Supplied entries:
==========

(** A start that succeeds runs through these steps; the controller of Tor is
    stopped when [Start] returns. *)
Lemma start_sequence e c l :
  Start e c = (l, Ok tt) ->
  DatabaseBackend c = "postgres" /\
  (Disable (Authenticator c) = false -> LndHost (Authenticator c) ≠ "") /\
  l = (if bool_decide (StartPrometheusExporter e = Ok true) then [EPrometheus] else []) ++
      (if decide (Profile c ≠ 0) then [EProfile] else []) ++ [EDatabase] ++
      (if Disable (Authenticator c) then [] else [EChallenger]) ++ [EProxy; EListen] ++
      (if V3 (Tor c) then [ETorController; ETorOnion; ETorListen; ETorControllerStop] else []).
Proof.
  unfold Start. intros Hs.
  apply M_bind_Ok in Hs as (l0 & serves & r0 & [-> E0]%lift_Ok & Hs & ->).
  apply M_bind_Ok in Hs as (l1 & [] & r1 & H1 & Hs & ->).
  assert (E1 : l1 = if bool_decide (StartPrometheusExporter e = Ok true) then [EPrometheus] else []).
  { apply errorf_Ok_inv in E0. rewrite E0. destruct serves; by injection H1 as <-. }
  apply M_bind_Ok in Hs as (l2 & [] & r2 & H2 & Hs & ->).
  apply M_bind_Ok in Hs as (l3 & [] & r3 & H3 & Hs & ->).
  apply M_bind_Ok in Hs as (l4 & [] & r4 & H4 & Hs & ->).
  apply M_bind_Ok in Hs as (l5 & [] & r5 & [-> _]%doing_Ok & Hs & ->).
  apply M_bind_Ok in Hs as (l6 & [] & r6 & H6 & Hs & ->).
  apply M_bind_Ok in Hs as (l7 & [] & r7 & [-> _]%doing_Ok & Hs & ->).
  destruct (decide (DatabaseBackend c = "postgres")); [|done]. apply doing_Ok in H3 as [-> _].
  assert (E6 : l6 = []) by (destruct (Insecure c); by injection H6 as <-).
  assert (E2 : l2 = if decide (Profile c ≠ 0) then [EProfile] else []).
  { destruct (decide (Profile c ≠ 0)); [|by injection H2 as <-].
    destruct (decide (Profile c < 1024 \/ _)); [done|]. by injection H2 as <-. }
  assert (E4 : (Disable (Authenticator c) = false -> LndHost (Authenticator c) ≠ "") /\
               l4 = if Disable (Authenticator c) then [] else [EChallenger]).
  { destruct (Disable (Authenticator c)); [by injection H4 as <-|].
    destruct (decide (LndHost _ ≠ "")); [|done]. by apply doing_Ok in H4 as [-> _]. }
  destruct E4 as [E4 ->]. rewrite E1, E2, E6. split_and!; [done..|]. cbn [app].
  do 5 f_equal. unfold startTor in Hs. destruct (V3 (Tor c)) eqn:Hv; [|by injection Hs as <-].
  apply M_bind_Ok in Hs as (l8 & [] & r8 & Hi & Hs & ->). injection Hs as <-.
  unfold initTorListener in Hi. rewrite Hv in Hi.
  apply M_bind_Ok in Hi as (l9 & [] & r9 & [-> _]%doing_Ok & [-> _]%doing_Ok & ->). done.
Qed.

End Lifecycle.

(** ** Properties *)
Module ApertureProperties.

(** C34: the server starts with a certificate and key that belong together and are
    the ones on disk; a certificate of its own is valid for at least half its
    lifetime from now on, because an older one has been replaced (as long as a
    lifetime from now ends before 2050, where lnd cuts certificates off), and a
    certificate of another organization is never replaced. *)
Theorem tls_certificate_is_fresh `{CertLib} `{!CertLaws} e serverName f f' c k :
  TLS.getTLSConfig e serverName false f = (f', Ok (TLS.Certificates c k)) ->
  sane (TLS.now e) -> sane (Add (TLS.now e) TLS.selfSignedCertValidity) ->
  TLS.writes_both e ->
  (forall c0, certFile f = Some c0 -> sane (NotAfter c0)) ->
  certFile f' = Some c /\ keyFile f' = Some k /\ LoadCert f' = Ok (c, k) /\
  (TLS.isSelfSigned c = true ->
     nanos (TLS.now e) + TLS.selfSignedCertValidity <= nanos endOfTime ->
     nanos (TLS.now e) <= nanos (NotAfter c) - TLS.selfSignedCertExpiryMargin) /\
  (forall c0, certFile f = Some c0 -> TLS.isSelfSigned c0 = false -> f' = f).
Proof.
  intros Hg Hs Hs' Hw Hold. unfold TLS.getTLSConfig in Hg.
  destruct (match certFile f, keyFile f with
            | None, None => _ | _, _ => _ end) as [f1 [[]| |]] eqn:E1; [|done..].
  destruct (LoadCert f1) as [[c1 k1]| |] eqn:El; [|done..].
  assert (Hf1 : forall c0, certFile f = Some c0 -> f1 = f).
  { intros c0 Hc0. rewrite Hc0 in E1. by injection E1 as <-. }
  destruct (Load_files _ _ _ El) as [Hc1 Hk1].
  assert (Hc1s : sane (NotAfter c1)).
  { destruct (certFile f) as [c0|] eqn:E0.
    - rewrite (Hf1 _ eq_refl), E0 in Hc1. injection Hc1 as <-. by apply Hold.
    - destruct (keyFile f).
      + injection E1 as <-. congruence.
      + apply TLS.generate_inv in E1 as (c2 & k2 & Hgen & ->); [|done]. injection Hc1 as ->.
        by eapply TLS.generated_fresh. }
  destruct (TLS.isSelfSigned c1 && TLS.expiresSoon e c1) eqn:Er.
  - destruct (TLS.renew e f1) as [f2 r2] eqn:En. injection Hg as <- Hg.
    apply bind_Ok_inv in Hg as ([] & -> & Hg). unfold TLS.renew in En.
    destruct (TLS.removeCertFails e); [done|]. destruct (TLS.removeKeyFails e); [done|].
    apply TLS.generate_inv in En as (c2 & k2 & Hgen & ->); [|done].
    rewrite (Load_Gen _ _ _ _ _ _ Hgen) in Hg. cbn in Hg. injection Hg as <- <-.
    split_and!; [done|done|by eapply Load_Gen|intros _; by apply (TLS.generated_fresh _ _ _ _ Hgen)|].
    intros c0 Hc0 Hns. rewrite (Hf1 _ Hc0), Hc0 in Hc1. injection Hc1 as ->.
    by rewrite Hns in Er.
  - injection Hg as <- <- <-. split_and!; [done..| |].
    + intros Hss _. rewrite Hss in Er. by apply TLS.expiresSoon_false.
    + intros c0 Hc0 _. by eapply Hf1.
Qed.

==========

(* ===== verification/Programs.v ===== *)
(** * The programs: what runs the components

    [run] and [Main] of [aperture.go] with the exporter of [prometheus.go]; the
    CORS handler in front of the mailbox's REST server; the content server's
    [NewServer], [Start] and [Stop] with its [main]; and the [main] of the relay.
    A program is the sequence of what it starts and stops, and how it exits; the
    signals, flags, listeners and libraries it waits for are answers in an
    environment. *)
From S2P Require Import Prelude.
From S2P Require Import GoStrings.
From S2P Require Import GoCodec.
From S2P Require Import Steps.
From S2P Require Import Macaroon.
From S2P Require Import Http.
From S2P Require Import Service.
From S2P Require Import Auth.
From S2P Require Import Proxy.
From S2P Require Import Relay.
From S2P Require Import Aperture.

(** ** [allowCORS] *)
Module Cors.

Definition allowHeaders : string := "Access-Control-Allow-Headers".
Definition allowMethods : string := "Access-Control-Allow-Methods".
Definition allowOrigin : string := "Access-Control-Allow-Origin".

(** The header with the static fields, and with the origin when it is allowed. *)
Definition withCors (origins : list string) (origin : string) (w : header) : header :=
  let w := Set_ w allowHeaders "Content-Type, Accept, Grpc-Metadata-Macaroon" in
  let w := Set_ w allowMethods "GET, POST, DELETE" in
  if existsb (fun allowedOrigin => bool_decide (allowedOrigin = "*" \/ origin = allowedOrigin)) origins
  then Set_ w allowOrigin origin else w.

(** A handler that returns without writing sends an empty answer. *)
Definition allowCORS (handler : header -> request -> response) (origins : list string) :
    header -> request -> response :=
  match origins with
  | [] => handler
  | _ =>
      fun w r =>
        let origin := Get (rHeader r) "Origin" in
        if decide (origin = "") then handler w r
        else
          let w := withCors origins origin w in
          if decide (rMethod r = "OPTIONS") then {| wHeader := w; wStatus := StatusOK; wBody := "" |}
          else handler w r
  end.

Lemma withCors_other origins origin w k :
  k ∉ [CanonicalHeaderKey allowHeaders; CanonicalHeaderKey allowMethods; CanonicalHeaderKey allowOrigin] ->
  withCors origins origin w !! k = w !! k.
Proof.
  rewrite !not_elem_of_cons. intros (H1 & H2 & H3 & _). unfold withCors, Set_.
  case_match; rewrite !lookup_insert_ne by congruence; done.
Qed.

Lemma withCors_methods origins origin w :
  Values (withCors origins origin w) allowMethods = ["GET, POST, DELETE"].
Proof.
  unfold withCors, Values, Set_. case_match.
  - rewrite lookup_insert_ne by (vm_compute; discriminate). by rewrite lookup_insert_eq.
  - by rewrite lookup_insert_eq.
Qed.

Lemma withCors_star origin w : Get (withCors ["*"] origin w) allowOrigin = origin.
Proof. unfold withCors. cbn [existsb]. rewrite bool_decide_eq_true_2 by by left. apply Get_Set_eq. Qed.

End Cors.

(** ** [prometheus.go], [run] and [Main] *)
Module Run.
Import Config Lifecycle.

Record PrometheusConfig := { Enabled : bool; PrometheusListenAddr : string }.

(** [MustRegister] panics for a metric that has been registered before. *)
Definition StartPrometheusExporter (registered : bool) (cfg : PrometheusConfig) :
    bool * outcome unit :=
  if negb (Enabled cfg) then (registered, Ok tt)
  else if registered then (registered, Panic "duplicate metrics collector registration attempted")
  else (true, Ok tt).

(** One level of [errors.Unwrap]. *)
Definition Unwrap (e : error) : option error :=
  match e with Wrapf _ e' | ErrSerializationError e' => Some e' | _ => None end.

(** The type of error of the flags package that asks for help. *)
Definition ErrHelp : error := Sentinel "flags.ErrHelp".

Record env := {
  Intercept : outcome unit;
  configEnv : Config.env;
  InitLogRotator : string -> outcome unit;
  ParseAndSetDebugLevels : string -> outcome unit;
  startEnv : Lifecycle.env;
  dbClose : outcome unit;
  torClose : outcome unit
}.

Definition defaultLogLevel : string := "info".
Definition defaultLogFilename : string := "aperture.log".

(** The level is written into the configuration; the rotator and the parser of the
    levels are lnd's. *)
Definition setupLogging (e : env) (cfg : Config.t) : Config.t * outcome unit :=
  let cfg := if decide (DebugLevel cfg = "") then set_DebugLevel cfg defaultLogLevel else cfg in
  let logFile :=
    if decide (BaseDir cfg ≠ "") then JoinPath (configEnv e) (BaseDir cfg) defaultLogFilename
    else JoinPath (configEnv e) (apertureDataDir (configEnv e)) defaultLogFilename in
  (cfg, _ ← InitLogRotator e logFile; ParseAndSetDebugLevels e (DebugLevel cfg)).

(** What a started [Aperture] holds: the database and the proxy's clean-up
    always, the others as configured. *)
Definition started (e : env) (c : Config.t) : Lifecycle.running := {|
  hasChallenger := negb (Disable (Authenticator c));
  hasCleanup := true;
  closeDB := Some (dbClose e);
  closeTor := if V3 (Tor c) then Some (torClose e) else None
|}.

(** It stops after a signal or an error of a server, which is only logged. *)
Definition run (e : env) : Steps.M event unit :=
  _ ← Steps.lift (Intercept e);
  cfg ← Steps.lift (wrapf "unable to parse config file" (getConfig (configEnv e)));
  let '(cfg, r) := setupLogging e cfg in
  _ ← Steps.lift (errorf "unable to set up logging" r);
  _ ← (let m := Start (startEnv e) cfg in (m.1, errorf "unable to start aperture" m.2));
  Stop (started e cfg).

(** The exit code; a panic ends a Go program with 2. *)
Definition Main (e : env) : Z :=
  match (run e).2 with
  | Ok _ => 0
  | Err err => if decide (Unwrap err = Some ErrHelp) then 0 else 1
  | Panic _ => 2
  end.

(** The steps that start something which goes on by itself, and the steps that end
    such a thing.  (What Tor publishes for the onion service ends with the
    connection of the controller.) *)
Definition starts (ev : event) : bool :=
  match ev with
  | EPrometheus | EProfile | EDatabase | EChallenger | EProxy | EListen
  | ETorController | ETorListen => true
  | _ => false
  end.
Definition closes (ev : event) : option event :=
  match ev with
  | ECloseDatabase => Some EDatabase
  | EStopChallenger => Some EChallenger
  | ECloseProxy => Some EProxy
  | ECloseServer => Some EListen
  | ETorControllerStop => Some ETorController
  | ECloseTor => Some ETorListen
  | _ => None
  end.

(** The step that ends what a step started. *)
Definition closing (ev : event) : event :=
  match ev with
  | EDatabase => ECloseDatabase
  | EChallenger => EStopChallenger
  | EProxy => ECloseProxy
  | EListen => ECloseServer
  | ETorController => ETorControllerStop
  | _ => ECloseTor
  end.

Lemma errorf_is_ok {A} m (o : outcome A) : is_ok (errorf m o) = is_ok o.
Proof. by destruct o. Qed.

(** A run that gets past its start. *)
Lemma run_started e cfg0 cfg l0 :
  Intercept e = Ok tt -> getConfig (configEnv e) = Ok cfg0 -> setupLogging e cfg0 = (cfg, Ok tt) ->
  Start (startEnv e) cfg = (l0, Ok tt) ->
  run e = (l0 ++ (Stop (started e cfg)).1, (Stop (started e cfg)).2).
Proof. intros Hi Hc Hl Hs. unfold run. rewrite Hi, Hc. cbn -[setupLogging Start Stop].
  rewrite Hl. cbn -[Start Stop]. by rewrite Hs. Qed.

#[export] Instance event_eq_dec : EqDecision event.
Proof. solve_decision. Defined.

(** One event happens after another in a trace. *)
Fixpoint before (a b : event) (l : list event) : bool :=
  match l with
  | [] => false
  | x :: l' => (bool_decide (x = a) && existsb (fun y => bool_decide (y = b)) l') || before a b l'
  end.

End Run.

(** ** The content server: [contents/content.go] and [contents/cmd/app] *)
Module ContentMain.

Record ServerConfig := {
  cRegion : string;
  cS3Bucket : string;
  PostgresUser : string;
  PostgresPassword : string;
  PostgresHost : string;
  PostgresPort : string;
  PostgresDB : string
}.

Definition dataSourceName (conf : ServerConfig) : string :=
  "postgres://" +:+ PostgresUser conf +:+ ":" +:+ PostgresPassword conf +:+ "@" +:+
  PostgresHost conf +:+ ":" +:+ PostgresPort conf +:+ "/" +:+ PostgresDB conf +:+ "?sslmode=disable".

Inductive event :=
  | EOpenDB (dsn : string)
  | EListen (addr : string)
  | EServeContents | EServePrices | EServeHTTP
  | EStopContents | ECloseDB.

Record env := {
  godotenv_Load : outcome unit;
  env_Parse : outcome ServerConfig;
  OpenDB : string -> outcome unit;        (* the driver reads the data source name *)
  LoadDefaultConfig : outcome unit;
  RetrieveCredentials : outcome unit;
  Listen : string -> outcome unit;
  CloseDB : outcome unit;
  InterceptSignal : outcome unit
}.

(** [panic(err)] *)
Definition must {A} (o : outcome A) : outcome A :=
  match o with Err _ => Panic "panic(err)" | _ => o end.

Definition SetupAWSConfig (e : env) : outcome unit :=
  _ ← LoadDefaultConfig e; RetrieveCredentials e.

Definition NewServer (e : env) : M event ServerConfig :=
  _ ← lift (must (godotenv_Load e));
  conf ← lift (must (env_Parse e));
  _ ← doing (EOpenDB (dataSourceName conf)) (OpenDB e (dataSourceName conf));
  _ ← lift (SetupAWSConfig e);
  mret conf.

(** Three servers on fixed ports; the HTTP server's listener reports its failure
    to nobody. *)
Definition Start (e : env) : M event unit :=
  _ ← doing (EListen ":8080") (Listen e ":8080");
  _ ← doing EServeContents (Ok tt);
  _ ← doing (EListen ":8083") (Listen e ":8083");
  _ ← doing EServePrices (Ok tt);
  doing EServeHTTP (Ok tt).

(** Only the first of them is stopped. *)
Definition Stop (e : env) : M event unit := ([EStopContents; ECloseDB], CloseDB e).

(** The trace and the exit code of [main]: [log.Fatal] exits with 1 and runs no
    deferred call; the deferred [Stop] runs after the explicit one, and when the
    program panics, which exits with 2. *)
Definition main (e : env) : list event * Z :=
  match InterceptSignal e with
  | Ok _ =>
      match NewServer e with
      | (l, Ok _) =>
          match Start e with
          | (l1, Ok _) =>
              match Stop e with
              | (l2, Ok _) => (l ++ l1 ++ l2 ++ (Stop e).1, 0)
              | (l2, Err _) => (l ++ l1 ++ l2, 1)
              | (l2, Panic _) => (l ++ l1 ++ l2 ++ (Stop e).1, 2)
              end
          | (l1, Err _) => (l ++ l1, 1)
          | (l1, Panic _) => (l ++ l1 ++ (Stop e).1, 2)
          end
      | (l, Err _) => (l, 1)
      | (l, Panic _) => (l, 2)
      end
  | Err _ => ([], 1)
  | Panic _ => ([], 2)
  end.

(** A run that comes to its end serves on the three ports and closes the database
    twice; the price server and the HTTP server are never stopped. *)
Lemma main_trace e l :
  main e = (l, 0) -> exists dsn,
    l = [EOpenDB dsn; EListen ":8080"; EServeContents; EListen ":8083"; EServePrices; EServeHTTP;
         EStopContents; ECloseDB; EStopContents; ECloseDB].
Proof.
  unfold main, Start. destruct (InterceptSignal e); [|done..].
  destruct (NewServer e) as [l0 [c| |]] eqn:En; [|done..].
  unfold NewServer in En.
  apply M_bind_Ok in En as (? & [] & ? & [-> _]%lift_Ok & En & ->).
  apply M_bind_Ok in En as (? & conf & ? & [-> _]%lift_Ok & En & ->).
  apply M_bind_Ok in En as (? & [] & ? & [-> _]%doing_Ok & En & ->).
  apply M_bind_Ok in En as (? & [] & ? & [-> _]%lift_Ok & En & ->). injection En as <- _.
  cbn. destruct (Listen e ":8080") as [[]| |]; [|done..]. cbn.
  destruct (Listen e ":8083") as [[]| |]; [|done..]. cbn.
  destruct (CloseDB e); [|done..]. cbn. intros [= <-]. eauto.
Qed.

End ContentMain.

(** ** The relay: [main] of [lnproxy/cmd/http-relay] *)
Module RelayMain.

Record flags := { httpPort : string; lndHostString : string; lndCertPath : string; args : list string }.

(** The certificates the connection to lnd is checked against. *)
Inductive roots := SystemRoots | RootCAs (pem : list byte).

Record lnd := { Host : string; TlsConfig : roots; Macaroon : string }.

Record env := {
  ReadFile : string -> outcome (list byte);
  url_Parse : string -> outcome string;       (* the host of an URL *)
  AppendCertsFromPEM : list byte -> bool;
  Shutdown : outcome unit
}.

==========

Task goal:
Look through the material and copy each line that has "DELETE".

Exercise result:
  let w := Set_ w allowMethods "GET, POST, DELETE" in
  Values (withCors origins origin w) allowMethods = ["GET, POST, DELETE"].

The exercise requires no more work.